In und vor der Klinik geht bei strahlendem Sonnenschein und fast 30 Grad die Meldung über die Papst-OP weitgehend im Tagesbetrieb unter. Besucher und Angehörige von Menschen, die im Gemelli behandelt werden, drängen sich über den Parkplatz und den zentralen Weg zum Haupteingang durch. Dazwischen schwirren Journalisten und TV-Teams.
Die Nachricht über den prominenten Patienten haben am Mittag nur wenige vernommen. „Nein, das wussten wir nicht, aber wir wünschen ihm natürlich alles Gute“, sagt ein älteres Paar, Mario und Laura, beim Verlassen der Klinik. Sie wüssten zwar nicht, wie schlimm seine Krankheit sei, würden aber natürlich für ihn beten. „Immer“ tun sie das, auch wenn der Papst auf Reisen ist, „denn er ist einer der besten Päpste, den das Christentum je hatte“.
„Er schafft alles! Denn er ist ein großer Mann, ein großer Papst – ein ganz Großer!“, findet auch Roberto aus Rom. Er wünsche sich, dass Franziskus 150 Jahre alt werde. „Er ist ein großartiger Papst für die ganze Welt.“ Beim Weggehen ruft er: „Viva il Papa!“
Auf dem Vorplatz des Uniklinikums steht eine große Statue von Franziskus' Vorvorgänger Papst Johannes Paul II., drinnen im Gang hängt ein Plakat mit dessen berühmter Ermunterung: „Habt keine Angst.“ Auch der Pole wurde im Gemelli operiert; das Krankenhaus hat einen eigenen Bereich mit mehreren Zimmern für päpstliche Patienten reserviert.

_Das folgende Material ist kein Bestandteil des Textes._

(** What the API server stores. *)
Record View := mkView {
  v_ru : gmap NamespacedName RemoteUser;
  v_rub : gmap NamespacedName RemoteUserBinding;
  v_rt : gmap NamespacedName RemoteTarget;
  v_rs : gmap NamespacedName RemoteSyncer;
  v_cwrs : gmap NamespacedName ClusterWideRemoteSyncer;
  v_sec : gmap NamespacedName Secret;
  v_cm : gmap NamespacedName ConfigMap;
  v_vwc : gmap NamespacedName ValidatingWebhookConfiguration }.

Class Kind (T : Type) := {
  v_get : View → gmap NamespacedName T;
  v_set : gmap NamespacedName T → View → View;
  (** the status of the first object, the rest of the second *)
  with_status : T → T → T }.

#[export] Instance RemoteUser_kind : Kind RemoteUser :=
  {| v_get := v_ru;
     v_set m v := mkView m (v_rub v) (v_rt v) (v_rs v) (v_cwrs v) (v_sec v) (v_cm v) (v_vwc v);
     with_status n o := mkRemoteUser (ru_Meta o) (ru_Spec o) (ru_Status n) |}.
#[export] Instance RemoteUserBinding_kind : Kind RemoteUserBinding :=
  {| v_get := v_rub;
     v_set m v := mkView (v_ru v) m (v_rt v) (v_rs v) (v_cwrs v) (v_sec v) (v_cm v) (v_vwc v);
     with_status n o := mkRUB (rub_Meta o) (rub_Spec o) (rub_Status n) |}.
#[export] Instance RemoteTarget_kind : Kind RemoteTarget :=
  {| v_get := v_rt;
     v_set m v := mkView (v_ru v) (v_rub v) m (v_rs v) (v_cwrs v) (v_sec v) (v_cm v) (v_vwc v);
     with_status n o := mkRemoteTarget (rt_Meta o) (rt_Spec o) (rt_Conditions n) |}.
#[export] Instance RemoteSyncer_kind : Kind RemoteSyncer :=
  {| v_get := v_rs;
     v_set m v := mkView (v_ru v) (v_rub v) (v_rt v) m (v_cwrs v) (v_sec v) (v_cm v) (v_vwc v);
     with_status n o := mkRemoteSyncer (rs_Meta o) (rs_Spec o) (rs_Status n) |}.
#[export] Instance ClusterWideRemoteSyncer_kind : Kind ClusterWideRemoteSyncer :=
  {| v_get := v_cwrs;
     v_set m v := mkView (v_ru v) (v_rub v) (v_rt v) (v_rs v) m (v_sec v) (v_cm v) (v_vwc v);
     with_status n o := mkClusterWideRemoteSyncer (cwrs_Meta o) (cwrs_Spec o) (cwrs_Status n) |}.
#[export] Instance Secret_kind : Kind Secret :=
  {| v_get := v_sec;
     v_set m v := mkView (v_ru v) (v_rub v) (v_rt v) (v_rs v) (v_cwrs v) m (v_cm v) (v_vwc v);
     with_status n o := o |}.
#[export] Instance ConfigMap_kind : Kind ConfigMap :=
  {| v_get := v_cm;
     v_set m v := mkView (v_ru v) (v_rub v) (v_rt v) (v_rs v) (v_cwrs v) (v_sec v) m (v_vwc v);
     with_status n o := o |}.
#[export] Instance ValidatingWebhookConfiguration_kind : Kind ValidatingWebhookConfiguration :=
  {| v_get := v_vwc;
     v_set m v := mkView (v_ru v) (v_rub v) (v_rt v) (v_rs v) (v_cwrs v) (v_sec v) (v_cm v) m;
     with_status n o := o |}.

Definition list_matches (opts : ListOptions) (m : ObjectMeta) : bool :=
  (String.eqb (lo_Namespace opts) "" || String.eqb (om_Namespace m) (lo_Namespace opts)) &&
  match lo_LabelSelector opts with
  | Some s => sel_Matches s (om_Labels m)
  | None => true
  end.

(** The server files every object under its own name. *)
Definition keyed {T} `{Object T} (m : gmap NamespacedName T) : Prop :=
  map_Forall (λ n o, object_key o = n) m.

(** A healthy, uncontended server as seen through one kind: reads return what is
    stored and change nothing, writes change exactly the object they name. *)
Class StoreLaws (W T : Type) (view : W → View) `{Store W T, Object T, Stamp T, Kind T} := {
  get_found n w o : v_get (view w) !! n = Some o → client_Get n w = (Ok o, w);
  get_missing n w : v_get (view w) !! n = None →
    ∃ msg, client_Get n w = (Err (apiError NotFound msg), w);
  list_all opts w : ∃ l, client_List opts w = (Ok l, w) ∧
    l ≡ₚ List.filter (λ o, list_matches opts (get_meta o)) (map_to_list (v_get (view w))).*2;
  create_new o w : v_get (view w) !! object_key o = None →
    ∃ rv w', client_Create o w = (Ok (stamp rv o), w') ∧
      view w' = v_set (<[object_key o := stamp rv o]> (v_get (view w))) (view w);
  create_exists o w : is_Some (v_get (view w) !! object_key o) →
    ∃ msg, client_Create o w = (Err (apiError AlreadyExists msg), w);
  (** an update of the version that is stored, of an object that stays *)
  update_current o o0 w : v_get (view w) !! object_key o = Some o0 →
    om_ResourceVersion (get_meta o) = om_ResourceVersion (get_meta o0) →
    om_DeletionTimestamp (get_meta o0) = None →
    ∃ rv w', client_Update o w = (Ok (stamp rv o), w') ∧
      view w' = v_set (<[object_key o := stamp rv o]> (v_get (view w))) (view w);
  (** a deletion of an object nobody holds a finalizer on *)
  delete_found o o0 w : v_get (view w) !! object_key o = Some o0 →
    om_Finalizers (get_meta o0) = [] →
    ∃ w', client_Delete o w = (Ok tt, w') ∧
      view w' = v_set (delete (object_key o) (v_get (view w))) (view w);
  delete_missing o w : v_get (view w) !! object_key o = None →
    ∃ msg, client_Delete o w = (Err (apiError NotFound msg), w);
  (** a status update of the version that is stored keeps the rest of the object *)
  status_current o o0 w : v_get (view w) !! object_key o = Some o0 →
    get_meta o = get_meta o0 →
    ∃ rv w', client_StatusUpdate o w = (Ok (stamp rv (with_status o o0)), w') ∧
      view w' = v_set (<[object_key o := stamp rv (with_status o o0)]> (v_get (view w))) (view w);
  (** a status update, accepted or not, returns and touches no other kind *)
  status_scoped o w :
    (∃ r w', client_StatusUpdate o w = (r, w') ∧ r ≠ Panic ∧
       (view w' = view w ∨ ∃ m, view w' = v_set m (view w)))
}.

Franziskus war auch am Vortag im Gemelli-Krankenhaus gewesen, um sich untersuchen zu lassen. Da war noch von geplanten Kontrollen die Rede - offenbar wurde dabei aber die Operation am Bauch vorbereitet. Diese wurde vom Chirurgen Sergio Alfieri durchgeführt, wie die Nachrichtenagentur Ansa meldete. Alfieri hatte den Pontifex auch 2021 am Darm operiert und gilt als Koryphäe auf dem Gebiet.
Auch in diesem Jahr musste Franziskus bereits stationär in jener Klinik behandelt werden. Ende März verbrachte er drei Tage wegen einer Lungenentzündung im Krankenhaus, wie er später schilderte.
Dass nun mal wieder - und noch dringlicher als oft zuvor - über Franziskus' Gesundheitszustand gesprochen wird, ist diesem nicht recht. Der Jesuiten-Geistliche will nicht als alt, gebrechlich oder gar amtsmüde gesehen werden - auch wenn er seit Anfang 2022 bereits die meiste Zeit wegen eines heftigen Knieleidens im Rollstuhl sitzt.